■ **EXERCISE DIRECTIONS**:
Using the data below, copy every line that contains the word "forall".
[[ EXTRACTED RECORDS open ]]
(* ===== verification/Scheduler.v ===== *)
(** * Scheduler: the routing service of [internal/scheduler].

    The state is the three [sync.Map]s of the [Scheduler] struct; a handler
    is a function from the state and the request to the reply and the state,
    and the service is the step relation [reach] over sequences of RPCs and
    reaper ticks, each handled atomically.  What the handlers read from
    outside is an argument: the clock, [rand.Text()] and the order in which
    [sync.Map.Range] visits the workers, which Go leaves open.  JWT parsing
    and signing and the JWKS key sources are third-party code and parameters;
    logging and metrics have no effect on the state. *)

From S2P Require Import Prelude GoStrings GoTime.

(** ** Configuration ([config.go]) *)

Record TLSConfig := mkTLSConfig {
  CertFile : string;
  KeyFile : string;
  CertRef : string;
  KeyRef : string
}.

Record Tenant := mkTenant {
  tID : string;
  tIssuer : string;
  tJWKSURL : string;
  tTokenURL : string;
  tAudience : string;
  tClientID : string;
  tScope : string
}.

Record Routing := mkRouting {
  StickyTenants : bool;
  WorkerTimeout : string
}.

Record Config := mkConfig {
  cfgListen : string;
  cfgMetricsListen : string;
  cfgTLS : TLSConfig;
  cfgWorkerToken : string;
  cfgTenants : list Tenant;
  cfgRouting : Routing;
  cfgParanoid : bool
}.

Definition WorkerTimeoutDur (r : Routing) : result Z :=
  if String.eqb (WorkerTimeout r) "" then Ok 0%Z else ParseDuration (WorkerTimeout r).

Definition DefaultConfig : Config :=
  mkConfig ":9091" "" (mkTLSConfig "" "" "" "") "" [] (mkRouting true "30s") false.

(** The loop of [Validate] over the tenants, with the set of seen ids. *)
Fixpoint validateTenants (seen : list string) (ts : list Tenant) : result unit :=
  match ts with
  | [] => Ok tt
  | t :: rest =>
      if String.eqb (tID t) "" then Err "tenant id is required"
      else if bool_decide (tID t ∈ seen) then Err ("tenant id " +:+ tID t +:+ " is duplicated")
      else if String.eqb (tIssuer t) "" then Err ("tenant " +:+ tID t +:+ " issuer is required")
      else if String.eqb (tJWKSURL t) "" then Err ("tenant " +:+ tID t +:+ " jwks_url is required")
      else if String.eqb (tTokenURL t) "" then Err ("tenant " +:+ tID t +:+ " token_url is required")
      else if String.eqb (tAudience t) "" then Err ("tenant " +:+ tID t +:+ " audience is required")
      else validateTenants (tID t :: seen) rest
  end.

Definition Validate (c : Config) : result unit :=
  let tls := cfgTLS c in
  if String.eqb (CertFile tls) "" && String.eqb (CertRef tls) ""
  then Err "one of tls.cert_file or tls.cert_ref is required"
  else if negb (String.eqb (CertFile tls) "") && negb (String.eqb (CertRef tls) "")
  then Err "tls.cert_file and tls.cert_ref are mutually exclusive"
  else if String.eqb (KeyFile tls) "" && String.eqb (KeyRef tls) ""
  then Err "one of tls.key_file or tls.key_ref is required"
  else if negb (String.eqb (KeyFile tls) "") && negb (String.eqb (KeyRef tls) "")
  then Err "tls.key_file and tls.key_ref are mutually exclusive"
  else if String.eqb (cfgWorkerToken c) "" then Err "auth.worker_token is required"
  else if slen (cfgWorkerToken c) <? 16 then Err "auth.worker_token must be at least 16 characters"
  else if bool_decide (length (cfgTenants c) = 0) then Err "at least one [[tenant]] entry is required"
  else let! _ := wrapErr "routing.worker_timeout" (WorkerTimeoutDur (cfgRouting c)) in
       validateTenants [] (cfgTenants c).
Lemma inv_commit p now spec c a w r p' :
  PoolInv p -> wrappers p !! w = None -> heap p !! a = None -> freshFor p spec c ->
  startCommit p now spec c a w = (r, p') -> PoolInv p'.
Proof.
  intros I Hw Ha (Ht & Hi & Hv & Hfh & Hfs) H. unfold startCommit in H.
  set (key := poolKey _ _) in H. destruct (closed p) eqn:Ecl; simplify_eq.
  - destruct I as [I1 I2 I3 I4 I5 I6 I7 I8 I9 I10]. split; try done.
    + unfold stoppedIDs. cbn. rewrite map_app. apply NoDup_app. split_and!; [done| |apply NoDup_singleton].
      intros i (c' & -> & Hc')%list_elem_of_fmap. apply Hfs in Hc'. set_solver.
    + intros a' e He. specialize (Hfh _ _ He). unfold stoppedIDs. cbn. rewrite map_app, elem_of_app.
      destruct (I9 a' e He) as [[? ?]|[? ?]]; [left|right; by split; [|left]].
      split; [done|]. unfold stoppedIDs in *. cbn. set_solver.
  - set (e := mkPooledEntry _ _ _ _ _). rewrite setSlot_snoc. set (p' := set_wrappers _ _).
    assert (forall b, b ∈ listed p -> b <> a) as Hnl.
    { intros b Hb ->. apply elem_of_listed in Hb as [k Hb]. destruct (inv_slot _ I _ _ Hb) as (? & ? & _).
      congruence. }
    assert (listed p' ≡ₚ a :: listed p) as Hl by apply flat_setSlot.
    assert (forall k b, b ∈ slot p' k <-> b ∈ slot p k \/ (k = key /\ b = a)) as Hslot.
    { intros k b. unfold slot at 1. cbn [p' set_wrappers set_heap set_entries entries].
      destruct (decide (k = key)) as [->|Hne].
      - rewrite lookup_insert_eq. cbn. fold (slot p key). rewrite elem_of_app. set_solver.
      - rewrite lookup_insert_ne by done. fold (slot p k). naive_solver. }
    assert (forall b, b <> a -> holders p' b = holders p b) as Hho.
    { intros b Hb. unfold p'. pose proof (holders_new p w a key Hw b) as E.
      unfold holders in *. cbn in *. by rewrite decide_False in E. }
    assert (holders p a = 0) as Hh0.
    { unfold holders. apply map_size_empty_iff, map_empty. intros w'.
      apply map_lookup_filter_None_2. right. intros hd Hhd [<- Hs]. cbn in *.
      pose proof (inv_live _ I _ _ Hhd Hs) as Hin. by apply slot_listed, Hnl in Hin. }
    destruct I as [I1 I2 I3 I4 I5 I6 I7 I8 I9 I10]. split.
    + rewrite Hl. constructor; [|done]. intros Hb. by apply Hnl in Hb.
    + cbn [p' set_wrappers set_heap set_entries total]. rewrite Hl, I2. cbn. lia.
    + intros k l H. cbn in H. apply lookup_insert_Some in H as [[<- <-]|[Hne E]];
        [by destruct (slot p key)|by eapply I3].
    + intros k b [Hb|[-> ->]]%Hslot.
      * destruct (I4 k b Hb) as (e0 & He0 & Hk). exists e0. cbn. rewrite lookup_insert_ne; [done|].
        intros ->. by apply slot_listed, Hnl in Hb.
      * exists e. cbn. rewrite lookup_insert_eq. split; [done|].
        unfold containerKey. cbn. by rewrite Ht, Hi.
    + intros b e' H. cbn in H. apply lookup_insert_Some in H as [[<- <-]|[Hne He']].
      * pose proof (holders_new p w a key Hw a) as E. rewrite decide_True, Hh0 in E by done.
        assert (holders p' a = 1) as -> by (unfold p', holders in *; cbn in *; done).
        unfold withinCap. cbn. rewrite Hv. destruct (Z.ltb_spec (specVCPUs spec) 1); lia.
      * rewrite Hho by done. by apply I5.
    + intros w' hd H Hs. cbn in H. apply lookup_insert_Some in H as [[<- <-]|[Hne E]]; apply Hslot; [by right|left; by eapply I6].
    + intros a1 a2 e1 e2 H1 H2 E. cbn in H1, H2.
      apply lookup_insert_Some in H1 as [[<- <-]|[N1 H1]], H2 as [[<- <-]|[N2 H2]];
        [done| | |by eapply I7].
      * by apply Hfh in H2.
      * symmetry in E. by apply Hfh in H1.
    + done.
    + intros b e' H. cbn in H. rewrite Hl, elem_of_cons.
      apply lookup_insert_Some in H as [[<- <-]|[Hne He']].
      * left. split; [by left|]. intros (c' & E & Hc')%list_elem_of_fmap. by apply Hfs in Hc'.
      * destruct (I9 b e' He') as [[? ?]|[? ?]]; [left; by split; [right|]|right; split; [|done]].
        naive_solver.
    + intros Hd. destruct (I10 Hd). cbn in *. congruence.
Qed.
[[ EXTRACTED RECORDS closed ]]
■ **YOUR RESPONSE**:
    assert (forall b, b ∈ listed p -> b <> a) as Hnl.
    assert (forall k b, b ∈ slot p' k <-> b ∈ slot p k \/ (k = key /\ b = a)) as Hslot.
    assert (forall b, b <> a -> holders p' b = holders p b) as Hho.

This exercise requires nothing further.